#### [Task prompt]
Write out the whole listing again so that each line matches the original.

#### [Information supplied]
(* ===== verification/ServerMain.v ===== *)
(** * The server's [main] (src/mammut-server.cpp)

    The first part is the command line: [getopt_long] goes through the arguments and [main]
    handles what it finds.  The second part is the life of the servants: [main] accepts a
    client, the servant creates its modules, serves the client until it leaves, releases the
    modules and closes the connection, and the next client is accepted.  A client that leaves while
    it is written to stops the program (SIGPIPE): [snl_stops] is what stops it from the network.  The network and the
    modules are the interfaces [ServerNet] and [ServerModules]. *)
From S2P Require Import Prelude UtilsText Communicator Server.

(** ** The command line *)

(** The variables that the options set through [option::flag]. *)
Inductive OptionFlag := FLAG_VERBOSE | FLAG_ALL | FLAG_CPUFREQ | FLAG_TOPOLOGY | FLAG_ENERGY.
#[export] Instance OptionFlag_eq_dec : EqDecision OptionFlag.
Proof. solve_decision. Defined.

(** [struct option] of getopt.h; [lo_arg] is [has_arg == required_argument]. *)
Record LongOption := mkLongOption { lo_name : string; lo_arg : bool; lo_flag : option OptionFlag; lo_val : Z }.

(** [long_options], src/mammut-server.cpp:194-202. *)
Definition long_options : list LongOption := [
  mkLongOption "verbose"  true  (Some FLAG_VERBOSE)  118;
  mkLongOption "tcpport"  true  None                 112;
  mkLongOption "all"      false (Some FLAG_ALL)      1;
  mkLongOption "cpufreq"  false (Some FLAG_CPUFREQ)  1;
  mkLongOption "topology" false (Some FLAG_TOPOLOGY) 1;
  mkLongOption "energy"   false (Some FLAG_ENERGY)   1
].
(** ["v:p:"]: both short options take an argument. *)
Definition short_options : list ascii := ["v"%char; "p"%char].

(** What a call of [getopt_long] does: the value it returns, [optarg], the index it writes
    to [long_index] and what it stores through the [flag] of the option. *)
Record Getopt := mkGetopt {
  go_return : Z; go_optarg : option string; go_index : option nat; go_store : option (OptionFlag * Z)
}.

(** The long option with this name, or the only one that the name is the beginning of. *)
Definition find_long (name : string) : option (nat * LongOption) :=
  match filter (fun e => lo_name (snd e) = name) (enumerate long_options) with
  | e :: _ => Some e
  | [] =>
      match filter (fun e => is_prefix name (lo_name (snd e)) = true) (enumerate long_options) with
      | [e] => Some e
      | _ => None
      end
  end.

(** ["name=value"] and ["name"]. *)
Definition split_value (s : string) : string * option string :=
  match str_find "=" s with
  | Some n => (str_take n s, Some (str_drop (S n) s))
  | None => (s, None)
  end.

(** The return value ['?'], after a message on the standard error. *)
Definition bad_option : Getopt := mkGetopt 63 None None None.
Definition long_result (e : nat * LongOption) (arg : option string) : Getopt :=
  match lo_flag (snd e) with
  | Some f => mkGetopt 0 arg (Some (fst e)) (Some (f, lo_val (snd e)))
  | None => mkGetopt (lo_val (snd e)) arg (Some (fst e)) None
  end.
Definition short_result (c : ascii) (arg : string) : Getopt :=
  mkGetopt (Z.of_nat (nat_of_ascii c)) (Some arg) None None.

(** The successive results of [getopt_long] (the GNU one, which goes on past the arguments that
    are no options) until it returns -1, or the first ['?']. *)
Fixpoint getopt_long (args : list string) : list Getopt :=
  match args with
  | [] => []
  | String "-"%char (String "-"%char EmptyString) :: _ => []
  | String "-"%char (String "-"%char text) :: rest =>
      let '(name, value) := split_value text in
      match find_long name, value, rest with
      | None, _, _ => [bad_option]
      | Some e, Some v, _ =>
          if lo_arg (snd e) then long_result e (Some v) :: getopt_long rest else [bad_option]
      | Some e, None, [] => if lo_arg (snd e) then [bad_option] else [long_result e None]
      | Some e, None, v :: rest' =>
          if lo_arg (snd e) then long_result e (Some v) :: getopt_long rest'
          else long_result e None :: getopt_long rest
      end
  | String "-"%char (String c text) :: rest =>
      if bool_decide (c ∈ short_options) then
        match text, rest with
        | EmptyString, [] => [bad_option]
        | EmptyString, v :: rest' => short_result c v :: getopt_long rest'
        | _, _ => short_result c text :: getopt_long rest
        end
      else [bad_option]
  | _ :: rest => getopt_long rest
  end.

(** The variables of [main], src/mammut-server.cpp:26 and 190-193. *)
Record Options := mkOptions { op_verbose : Z; op_tcpport : Z; op_all : Z; op_mm : ModulesMask }.
Definition Options_new : Options := mkOptions 0 0 0 (mkModulesMask 0 0 0).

#### [Your response]
(* ===== verification/ServerMain.v ===== *)
(** * The server's [main] (src/mammut-server.cpp)

    The first part is the command line: [getopt_long] goes through the arguments and [main]
    handles what it finds.  The second part is the life of the servants: [main] accepts a
    client, the servant creates its modules, serves the client until it leaves, releases the
    modules and closes the connection, and the next client is accepted.  A client that leaves while
    it is written to stops the program (SIGPIPE): [snl_stops] is what stops it from the network.  The network and the
    modules are the interfaces [ServerNet] and [ServerModules]. *)
From S2P Require Import Prelude UtilsText Communicator Server.

(** ** The command line *)

(** The variables that the options set through [option::flag]. *)
Inductive OptionFlag := FLAG_VERBOSE | FLAG_ALL | FLAG_CPUFREQ | FLAG_TOPOLOGY | FLAG_ENERGY.
#[export] Instance OptionFlag_eq_dec : EqDecision OptionFlag.
Proof. solve_decision. Defined.

(** [struct option] of getopt.h; [lo_arg] is [has_arg == required_argument]. *)
Record LongOption := mkLongOption { lo_name : string; lo_arg : bool; lo_flag : option OptionFlag; lo_val : Z }.

(** [long_options], src/mammut-server.cpp:194-202. *)
Definition long_options : list LongOption := [
  mkLongOption "verbose"  true  (Some FLAG_VERBOSE)  118;
  mkLongOption "tcpport"  true  None                 112;
  mkLongOption "all"      false (Some FLAG_ALL)      1;
  mkLongOption "cpufreq"  false (Some FLAG_CPUFREQ)  1;
  mkLongOption "topology" false (Some FLAG_TOPOLOGY) 1;
  mkLongOption "energy"   false (Some FLAG_ENERGY)   1
].
(** ["v:p:"]: both short options take an argument. *)
Definition short_options : list ascii := ["v"%char; "p"%char].

(** What a call of [getopt_long] does: the value it returns, [optarg], the index it writes
    to [long_index] and what it stores through the [flag] of the option. *)
Record Getopt := mkGetopt {
  go_return : Z; go_optarg : option string; go_index : option nat; go_store : option (OptionFlag * Z)
}.

(** The long option with this name, or the only one that the name is the beginning of. *)
Definition find_long (name : string) : option (nat * LongOption) :=
  match filter (fun e => lo_name (snd e) = name) (enumerate long_options) with
  | e :: _ => Some e
  | [] =>
      match filter (fun e => is_prefix name (lo_name (snd e)) = true) (enumerate long_options) with
      | [e] => Some e
      | _ => None
      end
  end.

(** ["name=value"] and ["name"]. *)
Definition split_value (s : string) : string * option string :=
  match str_find "=" s with
  | Some n => (str_take n s, Some (str_drop (S n) s))
  | None => (s, None)
  end.

(** The return value ['?'], after a message on the standard error. *)
Definition bad_option : Getopt := mkGetopt 63 None None None.
Definition long_result (e : nat * LongOption) (arg : option string) : Getopt :=
  match lo_flag (snd e) with
  | Some f => mkGetopt 0 arg (Some (fst e)) (Some (f, lo_val (snd e)))
  | None => mkGetopt (lo_val (snd e)) arg (Some (fst e)) None
  end.
Definition short_result (c : ascii) (arg : string) : Getopt :=
  mkGetopt (Z.of_nat (nat_of_ascii c)) (Some arg) None None.

(** The successive results of [getopt_long] (the GNU one, which goes on past the arguments that
    are no options) until it returns -1, or the first ['?']. *)
Fixpoint getopt_long (args : list string) : list Getopt :=
  match args with
  | [] => []
  | String "-"%char (String "-"%char EmptyString) :: _ => []
  | String "-"%char (String "-"%char text) :: rest =>
      let '(name, value) := split_value text in
      match find_long name, value, rest with
      | None, _, _ => [bad_option]
      | Some e, Some v, _ =>
          if lo_arg (snd e) then long_result e (Some v) :: getopt_long rest else [bad_option]
      | Some e, None, [] => if lo_arg (snd e) then [bad_option] else [long_result e None]
      | Some e, None, v :: rest' =>
          if lo_arg (snd e) then long_result e (Some v) :: getopt_long rest'
          else long_result e None :: getopt_long rest
      end
  | String "-"%char (String c text) :: rest =>
      if bool_decide (c ∈ short_options) then
        match text, rest with
        | EmptyString, [] => [bad_option]
        | EmptyString, v :: rest' => short_result c v :: getopt_long rest'
        | _, _ => short_result c text :: getopt_long rest
        end
      else [bad_option]
  | _ :: rest => getopt_long rest
  end.

(** The variables of [main], src/mammut-server.cpp:26 and 190-193. *)
Record Options := mkOptions { op_verbose : Z; op_tcpport : Z; op_all : Z; op_mm : ModulesMask }.
Definition Options_new : Options := mkOptions 0 0 0 (mkModulesMask 0 0 0).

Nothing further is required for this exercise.